Distributed Denial-of-Service (DDoS) attacks are simple to launch yet hard to defend against. For many DDoS defense strategies, quickly finding the forwarding paths taken by the attack packets is a critical step for attack mitigation. Techniques such as IP traceback and autonomous system (AS) path inference are used in DDoS defense systems to find the path information for packets in question. Though IP traceback and path inference are well-studied topics, they are not designed toward finding the whole traffic footprint, which contains all packet sources and forwarding paths.
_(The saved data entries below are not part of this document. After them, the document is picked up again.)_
(** [x.toFixed(2)], by the steps of ECMAScript's [Number.prototype.toFixed]
    on the exact value of [x]: the sign is set apart, [n] is the integer
    nearest to [|x| * 100] (the larger one on a tie), its digits are padded
    with zeros to three and the point is put before the last two.  The
    embedding covers finite [x] with [|x| < 10^21]. *)
Definition toFixed2 (x : Q) : string :=
  let s := if Qle_bool 0 x then EmptyString else "-"%string in
  let x := if Qle_bool 0 x then x else Qopp x in
  let n := Qfloor (x * 100 + (1 # 2)) in
  let m := toString n in
  let m := if (String.length m <=? 2)%nat
           then (zeros (3 - String.length m) ++ m)%string else m in
  let k := String.length m in
  (s ++ substring 0 (k - 2) m ++ "." ++ substring (k - 2) 2 m)%string.

(** *** Arrays *)

(** [parts.join(sep)]. *)
Definition join (sep : string) (parts : list string) : string :=
  String.concat sep parts.

(** [a.localeCompare(b)]: negative, zero or positive as [a] sorts before,
    with or after [b].  The strings compared by the sources are dates and
    month keys ([YYYY-MM-DD], [YYYY-MM]), on which the collation order is
    the order of the characters; the embedding compares characters. *)
Definition localeCompare (a b : string) : comparison :=
  String.compare a b.

(** [Array.prototype.sort(comparefn)]: the sort is stable, and
    [comparefn a b] negative (here [Lt]) puts [a] first. *)
Fixpoint sort_insert {A : Type} (comparefn : A -> A -> comparison)
         (x : A) (l : list A) : list A :=
  match l with
  | [] => [x]
  | y :: l' =>
      match comparefn x y with
      | Gt => y :: sort_insert comparefn x l'
      | _ => x :: l
      end
  end.

Definition sort {A : Type} (comparefn : A -> A -> comparison)
           (l : list A) : list A :=
  fold_right (sort_insert comparefn) [] l.

(** [s.charAt(0).toUpperCase() + s.slice(1)] on an ASCII initial. *)
Definition upper (c : ascii) : ascii :=
  let n := nat_of_ascii c in
  if ((97 <=? n) && (n <=? 122))%nat then ascii_of_nat (n - 32) else c.

Definition capitalize (s : string) : string :=
  match s with
  | String c s' => String (upper c) s'
  | EmptyString => EmptyString
  end.

(** *** Objects used as maps

    [{ [key: string]: A }]: the own properties in insertion order, which
    is the order [Object.values] lists them in (keys that are not array
    indices).  Properties inherited from [Object.prototype] are not part
    of the embedding. *)
Definition object (A : Type) : Type := list (string * A).

Fixpoint get {A : Type} (o : object A) (key : string) : option A :=
  match o with
  | [] => None
  | (k, v) :: o' => if (k =? key)%string then Some v else get o' key
  end.

(** [o[key] = v]: replaces the property in place, or adds it last. *)
Fixpoint set {A : Type} (o : object A) (key : string) (v : A) : object A :=
  match o with
  | [] => [(key, v)]
  | (k, w) :: o' =>
      if (k =? key)%string then (k, v) :: o' else (k, w) :: set o' key v
  end.

(** A mutation [f] of the object stored under [key]. *)
Fixpoint update {A : Type} (o : object A) (key : string) (f : A -> A)
  : object A :=
  match o with
  | [] => []
  | (k, w) :: o' =>
      if (k =? key)%string then (k, f w) :: o' else (k, w) :: update o' key f
  end.

Definition values {A : Type} (o : object A) : list A := map snd o.

Definition LF : string := String "010"%char EmptyString.

End Js.

(** ** Data model ([types.ts]) *)

Inductive UserRole : Type := ADMIN | DRIVER.

Record User : Type := mkUser {
  u_id : string;
  u_name : string;
  u_username : string;
  u_passwordHash : string;
  u_role : UserRole;
  u_createdAt : Z
}.

Inductive RecordMode : Type := INDIVIDUAL | DAILY.

Inductive IndividualType : Type := PARCEL | COLLECTION | DAILY_FLAT.

Record WorkRecord : Type := mkWorkRecord {
  id : string;
  userId : string;
  date : string;
  mode : RecordMode;
  type : IndividualType;
  quantity : Z;
  value : Q;
  routeNames : option string;
  isTwoIDs : option bool;
  photos : list string;
  timestamp : Z
}.

(** [Omit<WorkRecord, 'id' | 'timestamp'>], the argument of [createRecord]. *)
Record RecordDraft : Type := mkRecordDraft {
  d_userId : string;
  d_date : string;
  d_mode : RecordMode;
  d_type : IndividualType;
  d_quantity : Z;
  d_value : Q;
  d_routeNames : option string;
  d_isTwoIDs : option bool;
  d_photos : list string
}.

Record MonthlyGroup : Type := mkMonthlyGroup {
  monthKey : string;
  label : string;
  total : Q;
  records : list WorkRecord
}.

(** The enumerations are string enums: their members print as their names. *)
Definition RecordMode_str (m : RecordMode) : string :=
  match m with
  | INDIVIDUAL => "INDIVIDUAL"
  | DAILY => "DAILY"
  end.

Definition IndividualType_str (t : IndividualType) : string :=
  match t with
  | PARCEL => "PARCEL"
  | COLLECTION => "COLLECTION"
  | DAILY_FLAT => "DAILY_FLAT"
  end.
We propose PathFinder, a log-based traffic footprint collection scheme that allows a recipient to reconstruct the AS-level forwarding path(s) that packets would take. PathFinder has multiple advantages over the traffic footprint methods in the existing DDoS defense solutions: it is scalable and friendly to incremental deployment; it does not impose network overhead when there are no user requests and little when there are; and more importantly, PathFinder does not require hardware or software changes to the existing equipment. Compared to previous solutions, these advantages increase the deployment feasibility for network providers to deploy PathFinder, with fewer drawbacks.